Lemma take_reads bs : reads_as (rd_take (strlen bs)) bs (Some bs).
Proof.
  intros r rest ([post Hp] & Hpos & Hlen & Hmax). unfold rd_take, strlen in *.
  rewrite length_app in Hlen. rewrite u32_small by (unfold is_u32; lia).
  destruct (Z.ltb_spec (vr_len r) (vr_pos r + Z.of_nat (length bs))); [lia|].
  eexists. split.
  - rewrite cread_eq, Hp, <- app_assoc, Nat2Z.id, take_app_length. reflexivity.
  - unfold ahead, strlen. cbn. repeat split; [|lia..]. exists post.
    rewrite Z2Nat.inj_add, Nat2Z.id, <- drop_drop, Hp, <- app_assoc, drop_app_length by lia. done.
Qed.

Lemma word_reads w v :
  is_uint w v ->
  reads_as (fun r => let '(t, r) := rd_take (Z.of_nat w) r in (be_val (default (replicate w 0) t), r))
    (be_bytes w v) v.
Proof.
  intros Hv r rest Ha. destruct (take_reads _ _ _ Ha) as (r' & Hr & Ha').
  unfold strlen in Hr. rewrite length_be_bytes in Hr. rewrite Hr.
  exists r'. split; [|done]. cbn. by rewrite be_val_be_bytes.
Qed.

Lemma u8_reads v : is_uint 1 v -> reads_as vpp_rd_u8 (be_bytes 1 v) v.
Proof. exact (word_reads 1 v). Qed.

Lemma u16_reads v : is_uint 2 v -> reads_as vpp_rd_u16 (be_bytes 2 v) v.
Proof. exact (word_reads 2 v). Qed.

Lemma u32_reads v : is_uint 4 v -> reads_as vpp_rd_u32 (be_bytes 4 v) v.
Proof. exact (word_reads 4 v). Qed.

Lemma bytes_reads bs n : strlen bs = n -> reads_as (vpp_rd_bytes n) bs (Some bs).
Proof. intros <-. apply take_reads. Qed.

Lemma reads_ret {A} (v : A) : reads_as (fun r => (v, r)) [] v.
Proof. intros r rest Ha. eauto. Qed.

Lemma reads_bind {A B} (f : vpp_reader_t -> A * vpp_reader_t) (g : A -> vpp_reader_t -> B * vpp_reader_t)
    x y v w :
  reads_as f x v -> reads_as (g v) y w ->
  reads_as (fun r => let '(a, r) := f r in g a r) (x ++ y) w.
Proof.
  intros Hf Hg r rest Ha. rewrite <- app_assoc in Ha.
  destruct (Hf r _ Ha) as (r1 & -> & Ha1). exact (Hg r1 rest Ha1).
Qed.

Lemma reads_last {A B} (f : vpp_reader_t -> A * vpp_reader_t) (h : A -> B) x v :
  reads_as f x v -> reads_as (fun r => let '(a, r) := f r in (h a, r)) x (h v).
Proof.
  intros Hf r rest Ha. destruct (Hf r rest Ha) as (r1 & -> & Ha1). eauto.
Qed.

Lemma reads_init {A} (f : vpp_reader_t -> A * vpp_reader_t) bs post v len :
  reads_as f bs v -> strlen bs <= len < 2 ^ 32 ->
  exists r, f (vpp_reader_init (bs ++ post) len) = (v, r) /\ vpp_reader_ok r = true.
Proof.
  intros Hf Hl. destruct (Hf (vpp_reader_init (bs ++ post) len) []) as (r & Hr & Hok).
  { rewrite app_nil_r. by apply reader_ahead_init. }
  exists r. split; [done|by eapply ahead_ok].
Qed.
Lemma runs_str_is name : forall k p,
  is_text name -> 0 <= p -> 0 ∈ take k (drop (Z.to_nat p) g) ->
  runs (str_is p name) g (bool_decide (c_str (take k (drop (Z.to_nat p) g)) = name)).
Proof.
  induction name as [|d name IH]; intros k p Ht Hp H0; cbn [str_is];
    (assert (Hin : p < seg_size g);
      [unfold seg_size; destruct (Z.le_gt_cases (Z.of_nat (length g)) p) as [H|H]; [|lia];
       rewrite drop_ge, take_nil in H0 by lia; by apply not_elem_of_nil in H0|]);
    (eapply runs_bind; [apply runs_load; [done|cbn; lia]|]);
    rewrite byte_at in H0 |- * by lia;
    (destruct k as [|k]; [rewrite take_0 in H0; by apply not_elem_of_nil in H0|]); cbn [take c_str] in *.
  - destruct (Z.eqb_spec (rd g p 1) 0); [rewrite bool_decide_true by done|rewrite bool_decide_false by done]; apply runs_ret.
  - inversion_clear Ht as [|?? Hd Ht'].
    destruct (Z.eqb_spec (rd g p 1) 0) as [E|E].
    + rewrite (proj2 (Z.eqb_neq _ _)) by lia. rewrite bool_decide_false by done. apply runs_ret.
    + apply elem_of_cons in H0 as [H0|H0]; [congruence|]. destruct (Z.eqb_spec (rd g p 1) d) as [->|En].
      * erewrite bool_decide_ext; [apply (IH k (p + 1)); [done|lia|done]|]. split; [by intros [= ->]|by intros ->].
      * rewrite bool_decide_false by congruence. apply runs_ret.
Qed.

(** The pointer to the name of an entry. *)
Definition s_name_ptr (e : Z) : option Z := if s_name g e is Some _ then Some (rd g (e + 24) 8) else None.

Lemma runs_entry_name e : e ∈ s_dir g -> s_counter g e = true -> runs (entry_name (seg_size g) e) g (s_name_ptr e).
Proof.
  intros He Hk. destruct (entry_inside e He) as [H1 H2]. unfold entry_name, e_name, s_name_ptr, s_name.
  pose proof (sg_name g Hg e He Hk) as Hw. pose proof (rd8 (e + 24)).
  eapply runs_bind; [apply runs_load; lia|]. destruct (Z.eqb_spec (rd g (e + 24) 8) 0) as [E|E]; [apply runs_ret|].
  eapply runs_bind; [apply runs_load; lia|]. rewrite seg_ptr_exact by lia.
  rewrite (proj2 (Z.eqb_neq _ _) E). cbn [orb]. destruct (_ <? _) eqn:El; [apply runs_ret|]. cbv zeta.
  eapply runs_bind; [apply runs_has_nul; lia|].
  destruct (bool_decide (0 ∈ _)); apply runs_ret.
Qed.

(** ** Values *)

Lemma runs_sum vec idx : forall k i sum,
  0 <= idx -> 0 <= vec -> vec + 8 * Z.of_nat (i + k) <= seg_size g ->
  Forall (fun o => 0 <= o /\ o + (idx + 1) * 8 < 2 ^ 64) (s_workers g vec i k) ->
  runs (sum_workers (seg_size g) k vec (Z.of_nat i) idx sum) g (foldl (s_cell g idx) sum (s_workers g vec i k)).
Proof.
  induction k as [|k IH]; intros i sum Hi Hv Hin Ho; [apply runs_ret|].
  unfold s_workers in *. cbn [seq fmap list_fmap] in Ho. inversion_clear Ho as [|?? [Ho1 Ho2] Ho'].
  cbn [sum_workers seq fmap list_fmap foldl].
  set (o := rd g (vec + 8 * Z.of_nat i) 8) in *.
  assert (Hnext : forall s, runs (sum_workers (seg_size g) k vec (Z.of_nat i + 1) idx s) g
    (foldl (s_cell g idx) s ((fun i0 => rd g (vec + 8 * Z.of_nat i0) 8) <$> seq (S i) k))).
  { intros s. replace (Z.of_nat i + 1) with (Z.of_nat (S i)) by lia. apply IH; (done || lia). }
  eapply runs_bind; [apply runs_load; lia|]. fold o. unfold s_cell at 2.
  destruct (Z.eqb_spec o 0) as [E|E]; cbn [orb]; [apply Hnext|].
  eapply runs_bind; [apply runs_load; lia|]. fold o.
  assert (Hw : u64 (u64 (idx + 1) * 8) = (idx + 1) * 8).
  { rewrite (u64_small (idx + 1)), u64_small by (unfold is_u64; lia). done. }
  rewrite Hw, seg_ptr_exact by lia. rewrite (proj2 (Z.eqb_neq _ _) E). cbn [orb].
  destruct (Z.ltb_spec (seg_size g) (o + (idx + 1) * 8)) as [Hl|Hl]; [apply Hnext|].
  rewrite u64_small by (unfold is_u64; lia). unfold at_base. pose proof (sg_size g Hg).
  rewrite (proj2 (Z.ltb_lt _ _)) by lia.
  eapply runs_bind; [apply runs_load; lia|]. apply Hnext.
Qed.
(* ===== verification/GnmiSub.v ===== *)
(** * Subscriptions of the REST server: danos-mgmt gnmi.h / gnmi.c

    A subscription is an entry of [g_subs] with a ring of 64 notifications.
    The event bus calls [gnmi_event_cb] with the entry; the model runs the
    callbacks of the bus's deliveries in their order, which is what the bus
    does, since the callback only writes its own entry.  A handle names its
    entry as long as the bus is not shut down under the subscriptions. *)

From stdpp Require Import base decidable list numbers strings.
From Stdlib Require Import ZArith Lia.
From S2P Require Import Prelude Dpa ObjectStore Wal EventBus Registry CStr Proto.

(** ** The notification ring *)

Definition DANOS_GNMI_QUEUE_SIZE : nat := 64.

Record danos_gnmi_queue := mk_queue {
  q_entries : list (option bytes);
  q_head : nat;
  q_tail : nat;
  q_count : nat;
  q_dropped : Z;
}.

(** [calloc]. *)
Definition queue_new : danos_gnmi_queue := mk_queue (replicate DANOS_GNMI_QUEUE_SIZE None) 0 0 0 0.

Definition queue_next (i : nat) : nat := ((i + 1) mod DANOS_GNMI_QUEUE_SIZE)%nat.

Definition queue_push (q : danos_gnmi_queue) (json : bytes) : danos_gnmi_queue :=
  let q := if (DANOS_GNMI_QUEUE_SIZE <=? q_count q)%nat
           then mk_queue (<[q_head q := None]> (q_entries q)) (queue_next (q_head q)) (q_tail q)
                  (q_count q - 1) (u64 (q_dropped q + 1))
           else q in
  mk_queue (<[q_tail q := Some json]> (q_entries q)) (q_head q) (queue_next (q_tail q))
    (q_count q + 1) (q_dropped q).

Definition queue_pop (q : danos_gnmi_queue) : option bytes * danos_gnmi_queue :=
  if (q_count q =? 0)%nat then (None, q) else
  (mjoin (q_entries q !! q_head q),
   mk_queue (<[q_head q := None]> (q_entries q)) (queue_next (q_head q)) (q_tail q)
     (q_count q - 1) (q_dropped q)).

(** ** Subscriptions *)

Record danos_gnmi_sub_entry := mk_sub_entry {
  se_id : Z;
  se_mask : Z;
  se_obj_type : danos_obj_type;
  se_queue : danos_gnmi_queue;
}.

(** [g_subs], newest first, and [g_subs_inited]. *)
Record gnmi_subs := mk_subs {
  g_subs : list danos_gnmi_sub_entry;
  g_subs_inited : bool;
}.

Definition subs_boot : gnmi_subs := mk_subs [] false.

Definition sub_find (id : Z) (s : gnmi_subs) : option danos_gnmi_sub_entry :=
  snd <$> list_find (fun e => se_id e = id) (g_subs s).

Definition obj_type_name (t : danos_obj_type) : string :=
  match t with
  | DANOS_OBJ_IFACE => "interface" | DANOS_OBJ_VLAN => "vlan" | DANOS_OBJ_VRF => "vrf"
  | DANOS_OBJ_ROUTE => "route" | DANOS_OBJ_NEXTHOP => "nexthop" | DANOS_OBJ_NHGROUP => "nhgroup"
  | DANOS_OBJ_ACL => "acl" | DANOS_OBJ_QOS => "qos" | DANOS_OBJ_MPLS_LSP => "mpls_lsp"
  | DANOS_OBJ_TUNNEL => "tunnel" | DANOS_OBJ_EVPN => "evpn_evi" | DANOS_OBJ_MULTICAST => "mcast"
  | DANOS_OBJ_BFD => "bfd"
  | _ => "unknown"
  end.

Definition event_type_name (t : danos_event_type) : string :=
  match t with
  | DANOS_EVENT_OBJ_CREATED => "created" | DANOS_EVENT_OBJ_UPDATED => "updated"
  | DANOS_EVENT_OBJ_DELETED => "deleted" | DANOS_EVENT_TX_COMMITTED => "tx_committed"
  | DANOS_EVENT_TX_ROLLBACK => "tx_rollback" | DANOS_EVENT_RECONCILE => "reconcile"
  | DANOS_EVENT_BACKEND_DOWN => "backend_down" | DANOS_EVENT_BACKEND_UP => "backend_up"
  | DANOS_EVENT_CAPABILITY => "capability"
  end.

(** The text [snprintf] puts into the 256 bytes. *)
Definition notification (ev : danos_event) : bytes :=
  take 255 (js "{'type': '" ++ lit (event_type_name (ev_type ev)) ++ js "', 'obj_type': '" ++
            lit (obj_type_name (ev_obj_type ev)) ++ js "', 'obj_id': " ++ dec (ev_obj_id ev) ++
            js ", 'ts_ns': " ++ dec (ev_timestamp_ns ev) ++ lit "}").

Definition sub_matches (ot : danos_obj_type) (ev : danos_event) : bool :=
  bool_decide (ot = DANOS_OBJ_INVALID) || bool_decide (ot = ev_obj_type ev).

(** [mem]: the notification could be allocated. *)
Definition gnmi_event_cb (mem : bool) (ev : danos_event) (e : danos_gnmi_sub_entry) : danos_gnmi_sub_entry :=
  if negb (sub_matches (se_obj_type e) ev) then e
  else if negb mem then e
  else mk_sub_entry (se_id e) (se_mask e) (se_obj_type e) (queue_push (se_queue e) (notification ev)).

(** The bus calls back the entry a handle was given for. *)
Definition deliver (s : gnmi_subs) (d : bool * delivery) : gnmi_subs :=
  mk_subs ((fun e => if se_id e =? d.2.1 then gnmi_event_cb d.1 d.2.2 e else e) <$> g_subs s) (g_subs_inited s).

Definition danos_gnmi_subscribe_init (s : gnmi_subs) : gnmi_subs :=
  if g_subs_inited s then s else mk_subs [] true.

Definition danos_gnmi_subscribe_fini (s : gnmi_subs) (ev : events) : gnmi_subs * events :=
  (mk_subs [] false, foldl (fun ev e => danos_event_unsubscribe (se_id e) ev) ev (g_subs s)).

(** The callback the bus is given. *)
Definition GNMI_EVENT_CB : Z := 1.

(** The allocations: the entry, the bus and the bus's subscription.  The
    result is [None] where the bus crashes. *)
Definition danos_gnmi_subscribe (mem_entry mem_bus mem_sub : bool) (obj_type : danos_obj_type) (mask : Z)
    (s : gnmi_subs) (ev : events) : option (Z * gnmi_subs * events) :=
  let s := if g_subs_inited s then s else danos_gnmi_subscribe_init s in
  if mask =? 0 then Some (0, s, ev)
  else if negb mem_entry then Some (0, s, ev)
  else
    '(id, ev) ← danos_event_subscribe mem_bus mem_sub mask (Some GNMI_EVENT_CB) ev;
    if id =? 0 then Some (0, s, ev)
    else Some (id, mk_subs (mk_sub_entry id mask obj_type queue_new :: g_subs s) (g_subs_inited s), ev).

Fixpoint entry_unlink (id : Z) (l : list danos_gnmi_sub_entry) : list danos_gnmi_sub_entry :=
  match l with
  | [] => []
  | e :: l => if se_id e =? id then l else e :: entry_unlink id l
  end.

Definition danos_gnmi_unsubscribe (id : Z) (s : gnmi_subs) (ev : events) : gnmi_subs * events :=
  match sub_find id s with
  | None => (s, ev)
  | Some _ => (mk_subs (entry_unlink id (g_subs s)) (g_subs_inited s), danos_event_unsubscribe id ev)
  end.

Definition danos_gnmi_subscribe_count (s : gnmi_subs) : nat := length (g_subs s).

(** ** Polling *)

(** The loop with [buf_size] and the text so far, whose length is [pos]; a
    write past the buffer is [Fault]. *)
Fixpoint poll_loop (fuel : nat) (m : heap) (first : bool) (buf_size : Z) (text : bytes) (q : danos_gnmi_queue)
    : outcome (option bytes * danos_gnmi_queue * heap) :=
  match fuel with
  | O => Spin
  | S fuel =>
      match queue_pop q with
      | (None, q) =>
          if buf_size <? strlen text + 2 then Fault else Ret (Some (text ++ lit "]"), q, m)
      | (Some json, q) =>
          let needed := strlen text + strlen json + 4 in
          let '(ok, size, m) :=
            if buf_size <=? needed then let '(ok, m) := malloc m in (ok, needed * 2, m)
            else (true, buf_size, m) in
          if negb ok then Ret (None, q, m) else
          let text := text ++ (if first then [] else lit ",") ++ json in
          if size <? strlen text then Fault else poll_loop fuel m false size text q
      end
  end.

Definition set_queue (q : danos_gnmi_queue) (e : danos_gnmi_sub_entry) : danos_gnmi_sub_entry :=
  mk_sub_entry (se_id e) (se_mask e) (se_obj_type e) q.

Definition danos_gnmi_subscribe_poll (id : Z) (s : gnmi_subs) (m : heap)
    : outcome (option bytes * gnmi_subs * heap) :=
  match sub_find id s with
  | None => let '(r, m) := strdup (js "{'error': 'invalid subscription'}") m in Ret (r, s, m)
  | Some e =>
      let '(ok, m) := malloc m in
      if negb ok then Ret (None, s, m) else
      '(r, q, m) ← poll_loop (S DANOS_GNMI_QUEUE_SIZE) m true 256 (lit "[") (se_queue e);
      Ret (r, mk_subs ((fun e => if se_id e =? id then set_queue q e else e) <$> g_subs s) (g_subs_inited s), m)
  end.

(** ** The ring is a bounded queue *)

Definition slot (h i : nat) : nat := ((h + i) mod DANOS_GNMI_QUEUE_SIZE)%nat.

Lemma slot_lt h i : (slot h i < DANOS_GNMI_QUEUE_SIZE)%nat.
Proof. apply Nat.mod_upper_bound. done. Qed.

Lemma slot_inj h i j :
  (i < DANOS_GNMI_QUEUE_SIZE)%nat -> (j < DANOS_GNMI_QUEUE_SIZE)%nat -> slot h i = slot h j -> i = j.
Proof.
  unfold slot, DANOS_GNMI_QUEUE_SIZE. intros Hi Hj H.
  pose proof (Nat.div_mod (h + i) 64 ltac:(done)). pose proof (Nat.div_mod (h + j) 64 ltac:(done)).
  rewrite H in *. generalize dependent ((h + j) mod 64)%nat. intros r.
  generalize ((h + i) / 64)%nat ((h + j) / 64)%nat. intros a b. lia.
Qed.

Lemma slot_next h i : slot (queue_next h) i = slot h (S i).
Proof.
  unfold slot, queue_next. rewrite Nat.Div0.add_mod_idemp_l. f_equal. lia.
Qed.

Lemma next_slot h i : queue_next (slot h i) = slot h (S i).
Proof. unfold slot, queue_next. rewrite Nat.Div0.add_mod_idemp_l. f_equal. lia. Qed.

(** The queue holds [l], oldest first. *)
Record queue_rep (q : danos_gnmi_queue) (l : list bytes) : Prop := {
  qr_length : length (q_entries q) = DANOS_GNMI_QUEUE_SIZE;
  qr_head : (q_head q < DANOS_GNMI_QUEUE_SIZE)%nat;
  qr_tail : q_tail q = slot (q_head q) (length l);
  qr_count : q_count q = length l;
  qr_max : (length l <= DANOS_GNMI_QUEUE_SIZE)%nat;
  qr_vals : forall i x, l !! i = Some x -> q_entries q !! slot (q_head q) i = Some (Some x);
}.

Lemma queue_new_rep : queue_rep queue_new [].
Proof. split; unfold DANOS_GNMI_QUEUE_SIZE; try done; cbn; lia. Qed.

(** Taking the oldest out of the ring. *)
Lemma queue_shift q x l d :
  queue_rep q (x :: l) ->
  queue_rep (mk_queue (<[q_head q := None]> (q_entries q)) (queue_next (q_head q)) (q_tail q) (q_count q - 1) d) l /\
  q_entries q !! q_head q = Some (Some x).
Proof.
  intros [H1 H2 H3 H4 H5 H6]. cbn [length] in *.
  assert (H0 : slot (q_head q) 0 = q_head q) by (unfold slot; rewrite Nat.add_0_r; by apply Nat.mod_small).
  split; [split; cbn [q_entries q_head q_tail q_count]|].
  - by rewrite length_insert.
  - apply Nat.mod_upper_bound. done.
  - by rewrite slot_next.
  - lia.
  - lia.
  - intros i y Hy. rewrite slot_next, list_lookup_insert_ne; [by apply (H6 (S i))|].
    pose proof (lookup_lt_Some _ _ _ Hy). intros Heq. rewrite <- H0 in Heq at 1.
    apply slot_inj in Heq; unfold DANOS_GNMI_QUEUE_SIZE in *; lia.
  - rewrite <- H0. by apply (H6 0%nat).
Qed.

Lemma queue_pop_rep q x l :
  queue_rep q (x :: l) -> exists q', queue_pop q = (Some x, q') /\ queue_rep q' l /\ q_dropped q' = q_dropped q.
Proof.
  intros H. destruct (queue_shift q x l (q_dropped q) H) as [Hr Hx]. pose proof (qr_count _ _ H) as Hc.
  unfold queue_pop. rewrite (proj2 (Nat.eqb_neq _ _)) by (rewrite Hc; cbn; lia). rewrite Hx. eauto.
Qed.

Lemma queue_pop_empty q : queue_rep q [] -> queue_pop q = (None, q).
Proof. intros H. unfold queue_pop. by rewrite (qr_count _ _ H). Qed.

Lemma queue_append q l x :
  queue_rep q l -> (length l < DANOS_GNMI_QUEUE_SIZE)%nat ->
  queue_rep (mk_queue (<[q_tail q := Some x]> (q_entries q)) (q_head q) (queue_next (q_tail q)) (q_count q + 1)
               (q_dropped q)) (l ++ [x]).
Proof.
  intros [H1 H2 H3 H4 H5 H6] Hl. split; cbn [q_entries q_head q_tail q_count]; rewrite ?length_insert, ?length_app; cbn [length].
  - done.
  - done.
  - by rewrite H3, next_slot, Nat.add_1_r.
  - lia.
  - lia.
  - intros i y Hy. rewrite H3. apply lookup_app_Some in Hy as [Hy|[Hi Hy]].
    + pose proof (lookup_lt_Some _ _ _ Hy). rewrite list_lookup_insert_ne; [by apply H6|].
      intros Heq. apply slot_inj in Heq; lia.
    + apply list_lookup_singleton_Some in Hy as [Hi0 <-]. replace i with (length l) by lia.
      apply list_lookup_insert_eq. rewrite H1. apply slot_lt.
Qed.

(** What the bounded queue does with one more element. *)
Definition keep_latest (l : list bytes) : list bytes := drop (length l - DANOS_GNMI_QUEUE_SIZE) l.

——————

The records are above. How many lines in them contain the word "fuel"? Give the number alone.

4